GriefWalk

Adolescent Mourning

A Naturally Complicated Experience

Adolescents often have difficulty with mourning in healthy ways for a number of reasons.

The major roadblocks are:

Concurrent Developmental Tasks
The time of adolescence is filled with many changes. The death of a parent, sibling, or friend during these difficult, changing years can often be a devastating experience. Like adults, teens need consistent and compassionate support as they grieve.

Suddenness and Unexpectedness of the Death
When someone dies suddenly, it can leave us in shock, numb, or in disbelief. It will take time to adjust to the new reality.

Unique Environmental Conditions
Because many teenagers are expected to be “grown-up” and to receive help from their peers, they are in environments that do not provide adequate support. Expecting teenagers to be “grown-up” about the loss of a loved one can delay the grieving process. Teenagers will find little comfort from their peers because their peers do not know how to respond unless they themselves have experienced their own, unique grief.

Potential of Relationship Conflict
During adolescence, teenagers and parents encounter conflicts as teenagers push parents away to develop their own identity. If a parent dies during this time, there is often a sense of guilt and unfinished business and a real need for the teenager to talk about what the relationship was like.

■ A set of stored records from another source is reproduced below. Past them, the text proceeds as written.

Definition wstatus_to_linux (st : Z) : Z :=
  if wifexited st then Z.shiftl (Z.land (wexitstatus st) 0xff) 8
  else if wifsignaled st then Z.lor (Z.land (signal_to_linux (wstatus st)) 0x7f) (if wcoredump st then 0x80 else 0)
  else if wifstopped st then Z.lor (Z.shiftl (signal_to_linux (wstopsig st)) 8) 0x7f
  else st.

(** ** Specifications

    The errors both systems name, as Darwin's and as Linux's number. *)
Definition error_names : list (Z * Z) :=
  map (fun e => (e, e)) (seqZ 1 10 ++ seqZ 12 23) ++
  [(11, 35); (35, 11); (36, 115); (37, 114); (38, 88); (39, 89); (40, 90); (41, 91); (42, 92); (43, 93); (44, 94); (45, 95);
   (46, 96); (47, 97); (48, 98); (49, 99); (50, 100); (51, 101); (52, 102); (53, 103); (54, 104); (55, 105); (56, 106);
   (57, 107); (58, 108); (59, 109); (60, 110); (61, 111); (62, 40); (63, 36); (64, 112); (65, 113); (66, 39); (68, 87);
   (69, 122); (70, 116); (71, 66); (77, 37); (78, 38); (84, 75); (89, 125); (90, 43); (91, 42); (92, 84); (94, 74);
   (95, 72); (96, 61); (97, 67); (98, 63); (99, 60); (100, 71); (101, 62); (102, 95); (104, 131); (105, 130)].

(** [ENOTSUP], [ESHUTDOWN] and [ETOOMANYREFS], as Darwin numbers them. *)
Definition dropped_errors : list Z := [45; 58; 59].
Lemma safe_step (x y : Sys) : safe x -> alloc_step mark x y -> safe y.
Proof.
  intros Hs Hst. pose proof Hs as (A & B & C & D).
  destruct Hst as [t f p E|t f p l E|t f p E|t f p l E|t f p l E|t f p l g E Hg|t t' f p l g won E Hg Hn Hh|t f p g E]; cbn [tab at_pc] in *.
  - by apply (safe_move t).
  - apply (safe_move t); try done; [cbn; lia|..]; [intros l' g|intros g]; case_match; try done. by intros [= _ <-].
  - by apply (safe_move t).
  - by apply (safe_move t).
  - apply (safe_move t); try done; [cbn; lia|]. by intros l' g [= _ <-].
  - destruct (Z.eqb_spec (host_at t g) 0) as [H0|]; [|by apply (safe_move t)]. pose proof (B _ _ _ E) as Hg2. split; [done|]. cbn [tab at_pc].
    setoid_rewrite moves_spec. setoid_rewrite host_at_insert. split; [|split].
    + intros q l' g'. zcases; [done|]. by apply B.
    + intros q g'. zcases; [intros [= <-]; split; [lia|]; done|intros [= <-]; done|intros H; split; [by eapply C|done]|by apply C].
    + intros q r g' Hg'. zcases; [lia|intros [= <-] H|intros H [= <-]|by apply D]; by destruct (C _ _ H) as [_ []].
  - apply (safe_move t); [done|lia|by intros k; unfold host_at; rewrite Hh|intros l' g'|intros g']; destruct won; try done. by intros [= <-].
  - by apply safe_release.
Qed.


Definition clean (t : Shared) : Prop := forall g, 2 <= g -> host_at t g = 0.

(** One process takes the next number and gives it back. *)
Lemma one_round (t : Shared) (f : Z -> Pc) (p : Z) :
  f p = Idle -> clean t -> 2 <= next t < kMax ->
  exists t' f', rtc (alloc_step mark) (mkSys t f) (mkSys t' f') /\ clean t' /\ next t' = next t + 1 /\ (forall q, f' q = f q).
Proof.
  intros Hp Hc Hn. set (n := next t) in *. eexists _, _. split; [|split; [|split]].
  - eapply rtc_l; [by apply (st_begin mark t f p)|]. eapply rtc_l; [apply (st_fetch mark _ _ p 4095); by rewrite moves_spec, Z.eqb_refl|].
    fold n. replace (kMax <=? n) with false by (zcases; lia).
    eapply rtc_l; [apply (st_swap mark _ _ p 4095 n); [by rewrite moves_spec, Z.eqb_refl|lia]|].
    change (host_at (with_next t (n + 1)) n) with (host_at t n). rewrite (Hc n) by lia. cbn [Z.eqb].
    apply rtc_once. apply (st_release mark _ _ p n). by rewrite moves_spec, Z.eqb_refl.
  - intros g Hg. rewrite host_at_release by lia. destruct (g =? n) eqn:E; [done|]. rewrite host_at_insert, E. by apply Hc.
  - destruct (release_fields (with_host (with_next t (n + 1)) n (mark p)) n) as (_ & _ & ->). done.
  - intros q. rewrite !moves_spec. by zcases; subst.
Qed.
(** X3.  A response with a status from 400 to 599 ends the call with the
    failure "Error downloading data for {year}: ...": the message is logged
    as an error, the body is not looked at and the filesystem is unchanged. *)
Theorem http_error_status self y s response :
  fs s !! output_file self y = None →
  requests_get w (downloading y s) (archive_url self y) = inr response →
  400 ≤ status_code response < 600 →
  ∃ detail,
    process_year w self y s =
      (mk_State (fs s)
         (trace s ++
            [ Log INFO ("Downloading data for " +:+ str y +:+ "...");
              HttpGet (archive_url self y);
              Log ERROR ("Error downloading data for " +:+ str y +:+ ": " +:+ detail) ]),
       inr (mk_DownloadResult y false None
              (Some ("Error downloading data for " +:+ str y +:+ ": " +:+ detail)))).
Proof.
  unfold downloading, archive_url. intros Hnone Hget Hstatus. unfold_actions.
  rewrite bool_decide_eq_false_2 by (rewrite Hnone; by intros [? ?]).
  cbn -[String.append str]. rewrite Hget.
  destruct (bool_decide (400 ≤ status_code response < 500)) eqn:E.
  - cbn -[String.append str]. eexists. rewrite <- !(assoc_L (++)). reflexivity.
  - apply bool_decide_eq_false in E. rewrite bool_decide_eq_true_2 by lia.
    cbn -[String.append str]. eexists. rewrite <- !(assoc_L (++)). reflexivity.
Qed.

(** X4.  An exception raised by [requests.get] ends the call with a failure
    whose message is the one the handler for its class builds, logged as
    an error; the filesystem is unchanged. *)
Theorem request_exception self y s e :
  fs s !! output_file self y = None →
  requests_get w (downloading y s) (archive_url self y) = inl e →
  process_year w self y s =
    (mk_State (fs s)
       (trace s ++
          [ Log INFO ("Downloading data for " +:+ str y +:+ "...");
            HttpGet (archive_url self y);
            Log ERROR (handler_message y e) ]),
     inr (mk_DownloadResult y false None (Some (handler_message y e)))).
Proof.
  unfold downloading, archive_url, handler_message. intros Hnone Hget. unfold_actions.
  rewrite bool_decide_eq_false_2 by (rewrite Hnone; by intros [? ?]).
  cbn -[String.append str]. rewrite Hget.
  destruct (exn_class e); cbn -[String.append str]; rewrite <- !(assoc_L (++)); reflexivity.
Qed.

(** X5.  When the body cannot be retrieved or is not an archive, the call
    ends with a failure whose message is the one the handler for the
    exception builds (for [BadZipFile]: "Error processing ZIP file for
    {year}: ..."), logged as an error; nothing is parsed or written. *)
Theorem bad_archive self y s response e :
  fs s !! output_file self y = None →
  requests_get w (downloading y s) (archive_url self y) = inr response →
  ¬ (400 ≤ status_code response < 600) →
  content response = inl e ∨
    (∃ payload, content response = inr payload ∧ zipfile_ZipFile w payload = inl e) →
  process_year w self y s =
    (mk_State (fs s)
       (trace s ++
          [ Log INFO ("Downloading data for " +:+ str y +:+ "...");
            HttpGet (archive_url self y);
            Log ERROR (handler_message y e) ]),
     inr (mk_DownloadResult y false None (Some (handler_message y e)))).
Proof.
  unfold downloading, archive_url, handler_message. intros Hnone Hget Hstatus Hbad.
  unfold_actions.
  rewrite bool_decide_eq_false_2 by (rewrite Hnone; by intros [? ?]).
  cbn -[String.append str]. rewrite Hget. rewrite !bool_decide_eq_false_2 by lia.
  destruct Hbad as [-> | (payload & -> & ->)];
    destruct (exn_class e); cbn -[String.append str]; rewrite <- !(assoc_L (++)); reflexivity.
Qed.
(** * Thumbnailer (src/App.tsx): a shallow embedding and its properties

    The component [App] keeps its scene in React state variables, paints
    it on a 2D canvas context in an effect, and reacts to pointer and
    button events.  This file embeds

    - the data of lines 10-18 (canvas size, border and date options,
      layers, templates, drag information) and the first render's state
      (lines 39-57),
    - React's [useState] discipline: a handler reads the constants
      captured when the component was rendered; a setter call does not
      change them but is queued, and the queue is processed, in call
      order, once the handler has returned,
    - [handleLayerPropChange] and [deleteSelectedLayer] (lines 186-191
      and 239-243), the pointer handlers (lines 292-329) and the two
      background controls (lines 388-389),
    - the rendering effect and its drawing helpers (lines 97-183) as a
      program over a canvas context that logs every paint call,
    - the template store (lines 63-71 and 258-281) over [localStorage].

    The canvas element and its 2D context are taken to exist, so the
    guards of lines 99-101, 293-296 and 322-323 pass.  Numbers are exact
    rationals (no rounding, no infinities); [None] stands for NaN. *)

From Stdlib Require Import QArith Ascii String Lqa.
From stdpp Require Import gmap strings list fin_maps pretty sorting.

Open Scope string_scope.
Open Scope list_scope.

(** ** JavaScript numbers *)

Module JSNum.

(** A number is a rational or NaN ([None]).  Arithmetic propagates NaN
    and every comparison with NaN is false, as in JavaScript. *)
Definition number : Type := option Q.

Definition of_Z (z : Z) : number := Some (inject_Z z).

Definition lift2 (f : Q -> Q -> Q) (a b : number) : number :=
  match a, b with
  | Some x, Some y => Some (f x y)
  | _, _ => None
  end.

Definition add : number -> number -> number := lift2 Qplus.
Definition sub : number -> number -> number := lift2 Qminus.
Definition div : number -> number -> number := lift2 Qdiv.

Definition cmp (f : Q -> Q -> bool) (a b : number) : bool :=
  match a, b with
  | Some x, Some y => f x y
  | _, _ => false
  end.

(** [a <= b], [a >= b] and [a > b]. *)
Definition le : number -> number -> bool := cmp Qle_bool.
Definition ge : number -> number -> bool := cmp (fun x y => Qle_bool y x).
Definition gt : number -> number -> bool :=
  cmp (fun x y => negb (Qle_bool x y)).

End JSNum.

Abbreviation number := JSNum.number.

Declare Scope js_scope.
Delimit Scope js_scope with js.
Infix "+" := JSNum.add : js_scope.
Infix "-" := JSNum.sub : js_scope.
Infix "/" := JSNum.div : js_scope.
Infix "<=?" := JSNum.le : js_scope.
Infix ">=?" := JSNum.ge : js_scope.
Infix ">?" := JSNum.gt : js_scope.

(** ** JavaScript arrays: the methods the component calls *)

Module JSArray.
Section Methods.
Context {A : Type}.

(** [arr.findIndex(p)]: the index of the first element satisfying
    [p], or -1. *)
Fixpoint findIndex_from (p : A -> bool) (i : Z) (l : list A) : Z :=
  match l with
  | [] => -1
  | a :: l' => if p a then i else findIndex_from p (i + 1) l'
  end.

Definition findIndex (p : A -> bool) (l : list A) : Z :=
  findIndex_from p 0 l.

(** [arr.filter((a, index) => p(a, index))]. *)
Fixpoint filter_from (p : A -> nat -> bool) (i : nat) (l : list A)
  : list A :=
  match l with
  | [] => []
  | a :: l' =>
      if p a i then a :: filter_from p (S i) l' else filter_from p (S i) l'
  end.

Definition filter (p : A -> nat -> bool) (l : list A) : list A :=
  filter_from p 0 l.

(** [arr.map((a, index) => f(a, index))]. *)
Fixpoint map_from (f : A -> nat -> A) (i : nat) (l : list A) : list A :=
  match l with
  | [] => []
  | a :: l' => f a i :: map_from f (S i) l'
  end.

Definition map (f : A -> nat -> A) (l : list A) : list A :=
  map_from f 0 l.

(** [[...arr].reverse()]. *)
Definition reverse (l : list A) : list A := rev_append l [].

End Methods.
End JSArray.
(** A non-const accessor that returns: the reference goes into the cell
    that the object now holds, to the node that the accessor picks. *)
Lemma call_returns this acc w o r w' :
  wf_world w → objs w !! this = Some (Some o) → call this acc w = Ret r w' →
  ∃ a2 c2 n, r = EntryRef a2 n ∧
    objs w' !! this = Some (Some (Kvfifo true (Some a2))) ∧
    heap w' !! a2 = Some c2 ∧ contents w' this = c2 ∧
    pick_of acc c2 = Some n ∧ entries c2 = entries (contents w this).
Proof.
  intros Hwf Ho Hrun.
  destruct (call_shape acc this w o Hwf Ho) as [Hthrow|(a & Hp & Heq)].
  { pose proof (Hthrow (alloc_budget w)) as Heq. rewrite set_budget_self in Heq.
    rewrite Heq in Hrun. by apply raise_not_ret in Hrun. }
  specialize (Heq (alloc_budget w)). rewrite set_budget_self in Heq.
  rewrite Heq in Hrun. clear Heq.
  destruct (cell_of _ _ _ _ Hwf Ho Hp) as (c & Hc & Hcont & _). rewrite Hcont.
  destruct w as [h os gs b], o as [u p]. cbn in Ho, Hp, Hc. subst p.
  pose proof (wf_guards _ Hwf) as Hg. cbn in Hg. subst gs.
  pose proof (lookup_lt_Some _ _ _ Ho) as Hlt.
  rewrite (guarded_run true this _ h os b u a c Ho Hc) in Hrun. cbn zeta in Hrun.
  assert (Hfin : ∀ h' b' a' c',
    h' !! a' = Some c' → entries c' = entries c →
    leave_scope (accessor_rest this acc
                   (World h' (<[this := Some (Kvfifo true (Some a'))]> os)
                      [Guard this (Some a) u true] b')) = Ret r w' →
    ∃ a2 c2 n, r = EntryRef a2 n ∧
      objs w' !! this = Some (Some (Kvfifo true (Some a2))) ∧
      heap w' !! a2 = Some c2 ∧ contents w' this = c2 ∧
      pick_of acc c2 = Some n ∧ entries c2 = entries c).
  { intros h' b' a' c' Hc' He' Hr.
    pose proof (list_lookup_insert_eq os this (Some (Kvfifo true (Some a'))) Hlt) as Ho'.
    destruct (accessor_rest_returns this acc h' _ (Guard this (Some a) u true) b' true a' c'
                r w' Ho' Hc' eq_refl Hr)
      as (n & -> & Hpick & ->).
    exists a', c', n. cbn [objs heap]. split_and!; try done.
    by rewrite (contents_at _ _ _ _ _ _ _ Ho'), Hc'. }
  destruct (_ && _).
  - destruct b as [[|n0]|]; [done| |].
    all: eapply Hfin; [apply lookup_snoc_eq|apply container_copy_entries|exact Hrun].
  - by eapply Hfin.
Qed.

Lemma set_value_split n v l k v0 :
  list_get n l = Some (k, v0) →
  ∃ l1 l2, l = l1 ++ (n, (k, v0)) :: l2 ∧
           list_set_value n v l = l1 ++ (n, (k, v)) :: l2.
Proof.
  induction l as [|[n' [k' v']] l IH]; [done|]. cbn [list_get list_set_value].
  case_decide as Hn.
  - intros [= -> ->]. subst n'. by exists [], l.
  - intros Hget. destruct (IH Hget) as (l1 & l2 & -> & ->).
    by exists ((n', (k', v')) :: l1), l2.
Qed.

Lemma pick_of_set_value acc n v c :
  pick_of acc (set_pair_list (list_set_value n v) c) = pick_of acc c.
Proof.
  destruct acc as [| |key|key]; cbn [pick_of]; [| |done|done];
    unfold front_node, back_node, set_pair_list; cbn [pair_list].
  - by rewrite <-!head_fmap, set_value_ids.
  - by rewrite <-!fmap_last, set_value_ids.
Qed.

(** The node that an accessor picks holds the entry that it is about. *)
Lemma pick_select acc c n e :
  wf_container c → pick_of acc c = Some n → list_get n (pair_list c) = Some e →
  select acc (entries c) = Some e.
Proof.
  intros Hwf Hpick Hget. pose proof (pick_spec acc c Hwf) as Hspec.
  destruct (select acc (entries c)) as [e'|]; [|congruence].
  destruct Hspec as (n' & Hn' & Hget'). congruence.
Qed.

(** A write through the reference of a non-const accessor,
    [x.front().second = v] and the like: when the statement returns,
    exactly the entry that the accessor is about has the new value, at
    the place it had, with its key; the same accessor then shows the
    new pair; the object is pinned; the other entries and the other
    objects are as before. *)
Theorem write_then_read (prog : list stmt) w x o acc v b w' :
  exec prog init = Some w → objs w !! x = Some (Some o) →
  run_op (Write x acc v) (set_budget b w) = Ret tt w' →
  ∃ k v0 es1 es2,
    entries (contents w x) = es1 ++ (k, v0) :: es2 ∧
    select acc (entries (contents w x)) = Some (k, v0) ∧
    entries (contents w' x) = es1 ++ (k, v) :: es2 ∧
    peek x acc w' = Ret (k, v) w' ∧
    (∃ a, objs w' !! x = Some (Some (Kvfifo true (Some a)))) ∧
    ∀ j, j ≠ x → contents w' j = contents w j.
Proof.
  intros Hexec Ho Hrun. pose proof (reachable_wf _ _ Hexec) as Hwf.
  pose proof (wf_set_budget b _ Hwf) as Hwfb.
  pose proof (write_spec x acc v _ o Hwfb Ho) as Hspec.
  cbn [run_op] in Hrun. rewrite Hrun in Hspec. destruct Hspec as (Hmod & _ & _).
  pose proof (mod_wf _ _ _ _ Hmod) as Hwf'.
  destruct (modified_frame x true (set_budget b w) w' o Ho Hmod) as [Hframe _].
  unfold bind in Hrun.
  pose proof (call_spec x acc _ o Hwfb Ho) as Hcall.
  destruct (call x acc (set_budget b w)) as [r w1|ex w1|] eqn:Hc1; [|done|done].
  destruct Hcall as (Hmod1 & _ & _). pose proof (mod_wf _ _ _ _ Hmod1) as Hwf1.
  destruct (call_returns x acc _ o r w1 Hwfb Ho Hc1)
    as (a2 & c2 & n & -> & Ho1 & Hcell & Hcont1 & Hpick & Hes).
  change (entries (contents (set_budget b w) x)) with (entries (contents w x)) in Hes.
  pose proof (wf_cells _ Hwf1 _ _ Hcell) as Hwf2.
  destruct w1 as [h1 os1 gs1 b1]. cbn [objs heap] in Ho1, Hcell.
  unfold ref_write, bind in Hrun. cbn [ref_cell ref_node] in Hrun.
  rewrite (run_deref _ _ _ _ _ _ Hcell) in Hrun.
  destruct (list_get n (pair_list c2)) as [[k v0]|] eqn:Hget; [|done].
  unfold store in Hrun. cbn [heap objs guards alloc_budget] in Hrun.
  rewrite decide_True in Hrun by (by eapply lookup_lt_Some).
  injection Hrun as <-.
  set (c3 := set_pair_list (list_set_value n v) c2) in *.
  assert (Hcont' : contents (World (<[a2 := c3]> h1) os1 gs1 b1) x = c3).
  { rewrite (contents_at _ _ _ _ _ _ _ Ho1), list_lookup_insert_eq; [done|].
    by eapply lookup_lt_Some. }
  destruct (set_value_split n v _ k v0 Hget) as (l1 & l2 & Hl & Hl').
  exists k, v0, l1.*2, l2.*2. split_and!.
  - rewrite <-Hes. unfold entries. by rewrite Hl, fmap_app.
  - rewrite <-Hes. by apply (pick_select acc c2 n).
  - rewrite Hcont'. unfold entries, c3, set_pair_list. cbn [pair_list].
    by rewrite Hl', fmap_app.
  - rewrite (peek_eq x acc _ _ Hwf' Ho1), Hcont'.
    rewrite (pick_select acc c3 n (k, v)); [done|by apply wf_set_value| |].
    + unfold c3. by rewrite pick_of_set_value.
    + unfold c3, set_pair_list. cbn [pair_list]. by eapply list_get_set_value.
  - by eexists.
  - intros j Hj. by rewrite (Hframe j Hj).
Qed.
(** [strings.Replace(s, old, new, -1)] for a one-byte [old]. *)
Fixpoint Replace (s : gostring) (old : ascii) (new : gostring) : gostring :=
  match s with
  | [] => []
  | c :: s' => (if ascii_dec c old then new else [c]) ++ Replace s' old new
  end.

(** [strings.Repeat(s, count)]; a negative count panics in Go, the callers
    guard it. *)
Definition Repeat (s : gostring) (count : Z) : gostring :=
  List.concat (repeat s (Z.to_nat count)).

(** ** Package [strconv] *)

Definition digits36 : gostring := str "0123456789abcdefghijklmnopqrstuvwxyz".

Definition digit_char (d : Z) : ascii := nth (Z.to_nat d) digits36 "0"%char.

(** The loop of [formatBits]: the digits of [u] in [base], most significant
    first, written in front of [acc].  Go's buffer has 65 bytes. *)
Fixpoint formatBits (fuel : nat) (base u : Z) (acc : gostring) : gostring :=
  match fuel with
  | O => acc
  | S f =>
      if u <? base then digit_char u :: acc
      else formatBits f base (u / base) (digit_char (u mod base) :: acc)
  end.

(** [strconv.FormatInt(i, base)] for an [int64] [i]. *)
Definition FormatInt (i base : Z) : gostring :=
  if i <? 0 then "-"%char :: formatBits 65 base (- i) []
  else formatBits 65 base i [].
(** * Gasless NFT minter: transaction lifecycle orchestrator

    A shallow embedding of the TypeScript services of the repository:

    - [Poller]: [CircleService.getTransactionStatus] and
      [CircleService.waitForTransaction]
      (backend/src/services/userService.ts, from line 187 on);
    - [Receipt]: [BlockchainService.getTokenIdFromTransaction]
      (src/unnamed/part_001);
    - [Ledger]: the in-memory [UserService]
      (backend/src/services/userService.ts, up to line 186);
    - [Circle]: the [CircleService] that the ETH-SEPOLIA mint calls
      (src/unnamed/part_003: [createWallet], [getWalletBalance],
      [executeGaslessTransaction]);
    - [Nft]: [NFTService] (src/unnamed/part_002: metadata upload,
      [mintNFT], receipt parsing, USDC check);
    - [Batch]: the POST /batch-mint handler (src/unnamed/part_006);
    - [LedgerOps]: the rest of [UserService] ([getUserById],
      [deleteUser], [getUserCount]);
    - [CircleOps]: [transferUSDC] and [getTransactionStatus] of the
      same [CircleService] (src/unnamed/part_003);
    - [ErrorHandler]: the error middleware
      (backend/src/middleware/errorHandler.ts);
    - [Pipeline]: [BlockchainService.mintNFT] (src/unnamed/part_001)
      with [estimateGasCost] and [createGaslessTransaction]
      (backend/src/services/userService.ts);
    - [Backend2]: the chain lookup of the second backend
      (backend2/src/services/nftService.ts, backend2/src/config/index.ts).

    JavaScript exceptions are values of [Outcome]; everything the code
    obtains from outside the process (HTTP answers, SDK answers, the clock,
    [Math.random], uuids) is read from an explicit environment, and every
    request sent to an outside service is appended to a trace. Logging is
    not modelled. *)

From Stdlib Require Import ZArith Ascii String List Lia DecimalString.
From stdpp Require Import gmap strings list.

Open Scope Z_scope.
(** * Recording bot: the transport codec, the in-page recording session
      (app.js) and the host-side orchestrator (index.js).

    The development follows the two source files.  [Codec] embeds the
    two functions that carry a binary buffer across the page/host bridge,
    [Sandbox] embeds the in-page state (recorders, counters, timers) with
    the browser's event loop made explicit, and [Host] embeds the host's
    close sequence and its file writes. *)

From Stdlib Require Import Strings.Byte NArith Lia.
From stdpp Require Import gmap strings list fin_maps pretty sorting.

#[global] Set Warnings "-clear-no-such-hyp,-abstract-large-number".

(* ===================================================================== *)
(** * Binary transport codec                                             *)
(* ===================================================================== *)

Module Codec.

(** A JavaScript string is a sequence of UTF-16 code units. *)
Abbreviation jsstring := (list N).

(** The contents of an [ArrayBuffer] seen through a [Uint8Array]. *)
Abbreviation bytes := (list byte).

(** [String.fromCharCode.apply(null, view)]: one code unit per element. *)
Definition fromCharCode (view : bytes) : jsstring := Byte.to_N <$> view.

(** Storing a number into a [Uint8Array] slot keeps it modulo 256. *)
Definition toUint8 (c : N) : byte :=
  match Byte.of_N (c mod 256) with
  | Some b => b
  | None => x00
  end.

(** [view.subarray(b, e)] for [0 <= b]: both ends are clamped to the length
    of the view, and the result is empty when [e <= b]. *)
Definition subarray (view : bytes) (b e : nat) : bytes :=
  take (e - b) (drop b view).

Section Chunked.

Variable blocksize : nat.

(** [parseInt(length / blocksize) * blocksize].  The quotient is a
    non-negative double below 2^53 and never in exponent notation, so
    [parseInt] of its decimal print is its integer part. *)
Definition blocklength_of (length : nat) : nat :=
  (length / blocksize) * blocksize.

(** The [for] loop of [arrayBufferToString].  The accumulator holds
    [result] together with the operands of the successive [result +=],
    oldest first.  [fuel] bounds the number of iterations; [None] means
    the bound was hit with the loop condition still true. *)
Fixpoint for_blocks (fuel : nat) (bufView : bytes) (blocklength i : nat)
    (acc : jsstring * list jsstring) : option (jsstring * list jsstring) :=
  if i <? blocklength then
    match fuel with
    | O => None
    | S fuel' =>
        let piece := fromCharCode (subarray bufView i (i + blocksize)) in
        for_blocks fuel' bufView blocklength (i + blocksize)
                   (acc.1 ++ piece, acc.2 ++ [piece])
    end
  else Some acc.
Lemma bind_inv (m : M A) (f : A → M B) w r w'' :
  bind m f w = (r, w'') →
  (∃ a w', m w = (Ok a, w') ∧ f a w' = (r, w''))
  ∨ (∃ e, m w = (Raise e, w'') ∧ r = Raise e).
Proof.
  unfold bind. destruct (m w) as [[a|e] w'] eqn:E; intros H.
  - left. eauto.
  - right. inversion H; subst. eauto.
Qed.

End MonadFacts.

Lemma getitem_Some {V} (d : OutputController → gmap Z V) k w v :
  d (self w) !! k = Some v → getitem d k w = (Ok v, w).
Proof. intros H. unfold getitem. now rewrite H. Qed.

Lemma getitem_None {V} (d : OutputController → gmap Z V) k w :
  d (self w) !! k = None → getitem d k w = (Raise KeyError, w).
Proof. intros H. unfold getitem. now rewrite H. Qed.

Lemma has_key_is_Some {V} (m : gmap Z V) k :
  has_key m k = true ↔ is_Some (m !! k).
Proof.
  unfold has_key. destruct (m !! k); split; intros H.
  - eauto.
  - reflexivity.
  - discriminate.
  - destruct H as [? H]; discriminate.
Qed.

(** ** Computations that only read the world *)

Lemma readonly_ret {A} (a : A) : readonly (ret a).
Proof. now intros w. Qed.

Lemma readonly_raise {A} e : readonly (@raise A e).
Proof. now intros w. Qed.

Lemma readonly_gets {A} (f : World → A) : readonly (gets f).
Proof. now intros w. Qed.

Lemma readonly_getitem {V} (d : OutputController → gmap Z V) k :
  readonly (getitem d k).
Proof. intros w. unfold getitem. now destruct (d (self w) !! k). Qed.

Lemma readonly_bind {A B} (m : M A) (f : A → M B) :
  readonly m → (∀ a, readonly (f a)) → readonly (bind m f).
Proof.
  intros Hm Hf w. unfold bind. specialize (Hm w).
  destruct (m w) as [[a|e] w']; simpl in *; subst; [apply Hf | easy].
Qed.

Lemma readonly_if {A} (b : bool) (m1 m2 : M A) :
  readonly m1 → readonly m2 → readonly (if b then m1 else m2).
Proof. now destruct b. Qed.

Lemma readonly_GPIO_input pin : readonly (GPIO_input pin).
Proof. destruct pin; [apply readonly_gets | apply readonly_raise]. Qed.

Create HintDb readonly.
#[local] Hint Resolve readonly_ret readonly_raise readonly_gets
  readonly_getitem readonly_GPIO_input : readonly.

Ltac readonly_tac :=
  repeat first
    [ solve [auto with readonly]
    | apply readonly_bind; [| intros ?]
    | apply readonly_if ].

Lemma readonly__is_setup k : readonly (_is_setup k).
Proof. unfold _is_setup. readonly_tac. Qed.
#[local] Hint Resolve readonly__is_setup : readonly.

Lemma readonly_is_on k : readonly (is_on k).
Proof. unfold is_on. readonly_tac. Qed.
#[local] Hint Resolve readonly_is_on : readonly.

Lemma readonly_amp_load_loop items acc : readonly (amp_load_loop items acc).
Proof.
  revert acc. induction items as [|[k a] items IH]; intros acc; simpl.
  - apply readonly_ret.
  - apply readonly_bind; [apply readonly_is_on | intros on; apply IH].
Qed.

Lemma readonly_current_amp_load : readonly current_amp_load.
Proof.
  unfold current_amp_load. apply readonly_bind; [apply readonly_gets |].
  intros items. apply readonly_amp_load_loop.
Qed.
#[local] Hint Resolve readonly_current_amp_load : readonly.

Lemma readonly_invalid_pin k : readonly (invalid_pin k).
Proof. unfold invalid_pin. readonly_tac. Qed.

Lemma readonly_exceeds_budget_or_min_off db k min_off :
  readonly (exceeds_budget_or_min_off db k min_off).
Proof. unfold exceeds_budget_or_min_off, now. cbv zeta. readonly_tac. Qed.
#[local] Hint Resolve readonly_invalid_pin
  readonly_exceeds_budget_or_min_off : readonly.

(** A read-only computation is determined by its result. *)
Lemma readonly_run {A} (m : M A) w : readonly m → m w = ((m w).1, w).
Proof. intros H. rewrite <- (H w) at 3. now destruct (m w). Qed.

Consequences of “Postponed Mourning” in the Adolescent

The result of these complicators is a growing epidemic of “complicated mourning” among today’s teenagers. Some of the more common consequences of these complications are the following:

  • Symptoms of chronic depression, sleeping difficulties, restlessness, and low self-esteem.
  • Academic failure or general indifference to school related activities.
  • Deterioration in relationships with family and friends. Often there is difficulty forming intimate relationships in adulthood.
  • Acting out through a variety of means. For example, drug and alcohol abuse, fighting, inappropriate risk-taking, and sexual acting-out.
  • Denial of any problems with grief with an accompanying image of hyper-maturity.
  • Symptoms of chronic anxiety, agitation, restlessness and difficulty concentrating.

This list is not intended to be all-inclusive. Different adolescents will experience a wide variety of complications when they are not allowed or encouraged to mourn the death of their loved one or friend.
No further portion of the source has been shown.